J Int Assoc Provid AIDS Care

Clínica de Familia La Romana, La Romana, Dominican Republic Department of Epidemiology and Public Health, Miller School of Medicine, University of Miami, Miami, FL, USA.

Published: April 2016

Pityriasis rubra pilaris (PRP) is a poorly understood dermatologic condition usually accompanied by keratoderma and intense erythroderma with islands of unaffected skin. The PRP categories include HIV-associated PRP VI. A 23-year-old HIV-infected, dark-skinned woman in the Dominican Republic developed an extremely severe, disfiguring process characterized first by a dry scaly rash involving her face, trunk, and extremities with hyperpigmentation and islands of spared skin and minimal erythroderma, followed by alopecia and development of a thick horny layer on the scalp and face.

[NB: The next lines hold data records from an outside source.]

(** The tick, written over the answer of the queue filler. *)
Lemma aggregate_locked_unfold (klass : GstBasemixerClass) (mix : GstBasemixer) :
  aggregate_locked klass mix
  = match gst_basemixer_fill_queues mix (output_start_time_of mix)
            (output_end_time_of mix) with
    | None => None
    | Some (m1, res) =>
        let os := output_start_time_of mix in
        let oe := output_end_time_of mix in
        let m := set_pads (set_pending_tags mix None) (sinkpads m1) in
        if res =? 0 then Some (m, tags_effect mix, GST_FLOW_OK)
        else if res =? -1 then Some (m, tags_effect mix ++ [PushEosEvent], GST_FLOW_EOS)
        else if res =? -2 then Some (m, tags_effect mix, GST_FLOW_ERROR)
        else if gst_basemixer_do_qos mix os <=? 0 then
          let '(m', eff, ret) := aggregate_blend klass m os oe in
          Some (m', tags_effect mix ++ eff, ret)
        else
          let '(m', eff) := aggregate_drop m os oe (gst_basemixer_do_qos mix os) in
          Some (m', tags_effect mix ++ eff, GST_FLOW_OK)
    end.
Proof.
  unfold aggregate_locked, tags_effect.
  destruct (gst_basemixer_fill_queues mix _ _) as [[m1 r]|] eqn:E.
  - pose proof (fill_queues_frame _ _ _ _ _ E) as F.
    destruct (pending_tags mix) as [tags|] eqn:T.
    + rewrite fill_queues_tags, E. simpl. rewrite F. reflexivity.
    + rewrite E. rewrite F.
      replace (set_pending_tags mix None) with mix; [reflexivity|].
      destruct mix; simpl in *; subst; reflexivity.
  - destruct (pending_tags mix) as [tags|] eqn:T.
    + rewrite fill_queues_tags, E. reflexivity.
    + rewrite E. reflexivity.
Qed.

(** The tick, once the queue filler has answered OK. *)
Lemma aggregate_locked_ok (klass : GstBasemixerClass) (mix : GstBasemixer) :
  fill_answer mix = Some 1 ->
  exists m1,
    aggregate_locked klass mix
    = let os := output_start_time_of mix in
      let oe := output_end_time_of mix in
      let m := set_pads (set_pending_tags mix None) (sinkpads m1) in
      if gst_basemixer_do_qos mix os <=? 0 then
        let '(m', eff, ret) := aggregate_blend klass m os oe in
        Some (m', tags_effect mix ++ eff, ret)
      else
        let '(m', eff) := aggregate_drop m os oe (gst_basemixer_do_qos mix os) in
        Some (m', tags_effect mix ++ eff, GST_FLOW_OK).
Proof.
  unfold fill_answer. intros H. rewrite aggregate_locked_unfold.
  destruct (gst_basemixer_fill_queues mix _ _) as [[m1 r]|] eqn:E; [|discriminate].
  simpl in H. inversion H; subst r. exists m1. reflexivity.
Qed.

Lemma blend_prepare_effects (mix : GstBasemixer) (outsize : Z)
    (pads : list GstBasemixerPad) (e : Effect) :
  In e (snd (blend_prepare mix outsize pads)) -> exists p t, e = SyncValues p t.
Proof.
  induction pads as [|pad tl IH]; simpl; [contradiction|].
  destruct (blend_prepare_pad mix outsize pad) as [pad' e1] eqn:E1.
  destruct (blend_prepare mix outsize tl) as [tl' e2]. simpl in *.
  intros Hin. apply in_app_or in Hin. destruct Hin as [Hin|Hin]; [|auto].
  unfold blend_prepare_pad in E1.
  destruct (pad_buffer pad); [|inversion E1; subst; contradiction].
  assert (He1 : e1 = if GST_CLOCK_TIME_IS_VALID
                          (gst_segment_to_stream_time (bpad_segment (bpad pad))
                             (GST_BUFFER_TIMESTAMP g))
                     then [SyncValues (pad_name pad)
                             (gst_segment_to_stream_time (bpad_segment (bpad pad))
                                (GST_BUFFER_TIMESTAMP g))]
                     else []).
  { destruct (convert pad); inversion E1; reflexivity. }
  rewrite He1 in Hin.
  destruct (GST_CLOCK_TIME_IS_VALID _); simpl in Hin; [|contradiction].
  destruct Hin as [<-|[]]. eauto.
Qed.

Lemma blend_buffers_effects (klass : GstBasemixerClass) (mix : GstBasemixer)
    (a b : Z) (e : Effect) :
  In e (snd (fst (gst_basemixer_blend_buffers klass mix a b))) ->
  exists p t, e = SyncValues p t.
Proof.
  unfold gst_basemixer_blend_buffers.
  pose proof (blend_prepare_effects mix (size (mix_info mix)) (sinkpads mix) e) as H.
  destruct (blend_prepare mix (size (mix_info mix)) (sinkpads mix)) as [pads eff].
  exact H.
Qed.

Lemma tags_effect_no_qos (mix : GstBasemixer) rt st ts du j pr q pc dr :
  ~ In (PostQosMessage rt st ts du j pr q pc dr) (tags_effect mix).
Proof.
  unfold tags_effect. destruct (pending_tags mix); simpl; intros H;
    [destruct H as [H|[]]; discriminate | exact H].
Qed.

(** ** QoS *)

Lemma do_qos_without_observation (mix : GstBasemixer) (t : Z) :
  earliest_time mix = GST_CLOCK_TIME_NONE \/ t = GST_CLOCK_TIME_NONE ->
  gst_basemixer_do_qos mix t = -1.
Proof.
  unfold gst_basemixer_do_qos, gst_basemixer_read_qos, GST_CLOCK_TIME_IS_VALID.
  intros [H | H]; rewrite H.
  - destruct (t =? GST_CLOCK_TIME_NONE); reflexivity.
  - reflexivity.
Qed.

Lemma do_qos_positive (mix : GstBasemixer) (t : Z) :
  0 < gst_basemixer_do_qos mix t ->
  gst_basemixer_do_qos mix t
  = GST_CLOCK_DIFF (gst_segment_to_running_time (segment (agg mix)) t) (earliest_time mix).
Proof.
  unfold gst_basemixer_do_qos, gst_basemixer_read_qos.
  destruct (negb (GST_CLOCK_TIME_IS_VALID t)); [lia|].
  destruct (negb (GST_CLOCK_TIME_IS_VALID (earliest_time mix))); [lia|].
  reflexivity.
Qed.

(** The rounded frame duration [gst_basemixer_update_qos] adds to a positive
    [diff]. *)
Lemma frame_duration_rounded (n d : Z) :
  0 < n -> 0 <= d <= G_MAXINT ->
  gst_util_uint64_scale_int_round GST_SECOND d n = (GST_SECOND * d + n / 2) / n.
Proof.
  intros Hn Hd.
  unfold gst_util_uint64_scale_int_round, gst_util_uint64_scale_round.
  destruct (n <=? 0) eqn:E1; [lia|].
  destruct (d <? 0) eqn:E2; [lia|].
  destruct (n =? 0) eqn:E3; [lia|].
  assert (Hhalf : 0 <= n / 2) by (apply Z.div_pos; lia).
  assert (Hlt : n / 2 < n) by (apply Z.div_lt_upper_bound; lia).
  destruct (d =? 0) eqn:E4.
  - apply Z.eqb_eq in E4. subst d.
    rewrite Z.mul_0_r, Z.add_0_l. symmetry. apply Z.div_small. lia.
  - destruct (d =? n) eqn:E5.
    + apply Z.eqb_eq in E5. subst d.
      apply Z.div_unique with (r := n / 2); lia.
    + apply Z.min_l.
      assert (H1 : (GST_SECOND * d + n / 2) / n <= GST_SECOND * d + 1).
      { apply Z.div_le_upper_bound; [lia|].
        unfold GST_SECOND in *. nia. }
      unfold G_MAXUINT64, G_MAXINT, GST_SECOND in *.
      change (2 ^ 64) with 18446744073709551616.
      change (2 ^ 31) with 2147483648 in Hd. lia.
Qed.

(** C6: on a downstream QoS event carrying timestamp [t], proportion [p] and
    diff [d], the mixer sets [proportion] to [p] and [earliest_time] to
    [t + d + (if d > 0 then d + frame duration else 0)] in 64-bit unsigned
    arithmetic, the frame duration being
    [gst_util_uint64_scale_int_round (GST_SECOND, fps_d, fps_n)], that is
    [GST_SECOND * fps_d / fps_n] rounded to nearest for a positive framerate;
    when [t] is the undefined sentinel, [earliest_time] is set to
    undefined. *)
Theorem qos_event_sets_observation (mix : GstBasemixer) (p : gdouble) (d t : Z) :
  let mix' := fst (gst_basemixer_src_event_qos mix p d t) in
  proportion mix' = p
  /\ earliest_time mix'
     = (if t =? GST_CLOCK_TIME_NONE then GST_CLOCK_TIME_NONE
        else u64 (t + d
                  + (if d >? 0
                     then d + gst_util_uint64_scale_int_round GST_SECOND
                                (fps_d (mix_info mix)) (fps_n (mix_info mix))
                     else 0)))
  /\ (0 < fps_n (mix_info mix) -> 0 <= fps_d (mix_info mix) <= G_MAXINT ->
      gst_util_uint64_scale_int_round GST_SECOND
        (fps_d (mix_info mix)) (fps_n (mix_info mix))
      = (GST_SECOND * fps_d (mix_info mix) + fps_n (mix_info mix) / 2)
        / fps_n (mix_info mix)).
Proof.
  unfold gst_basemixer_src_event_qos, gst_basemixer_update_qos. simpl.
  split; [|split; [|apply frame_duration_rounded]].
  - destruct (t =? GST_CLOCK_TIME_NONE); simpl; [reflexivity|].
    destruct (d >? 0); reflexivity.
  - destruct (t =? GST_CLOCK_TIME_NONE); simpl; [reflexivity|].
    destruct (d >? 0); simpl; f_equal; lia.
Qed.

The condition, histologically proven to be PRP, was accompanied by fever, wasting, and decline in CD4 count. Initiation of combination antiretroviral therapy (cART) was followed by rapid and sustained resolution of PRP. Nine years after ART initiation, she remains well, with viral suppression and immune recovery, without PRP recurrence but with sparse hair regrowth and facial scarring. In some dark-skinned patients, severe PRP may not feature characteristic erythroderma but will respond to combination ART.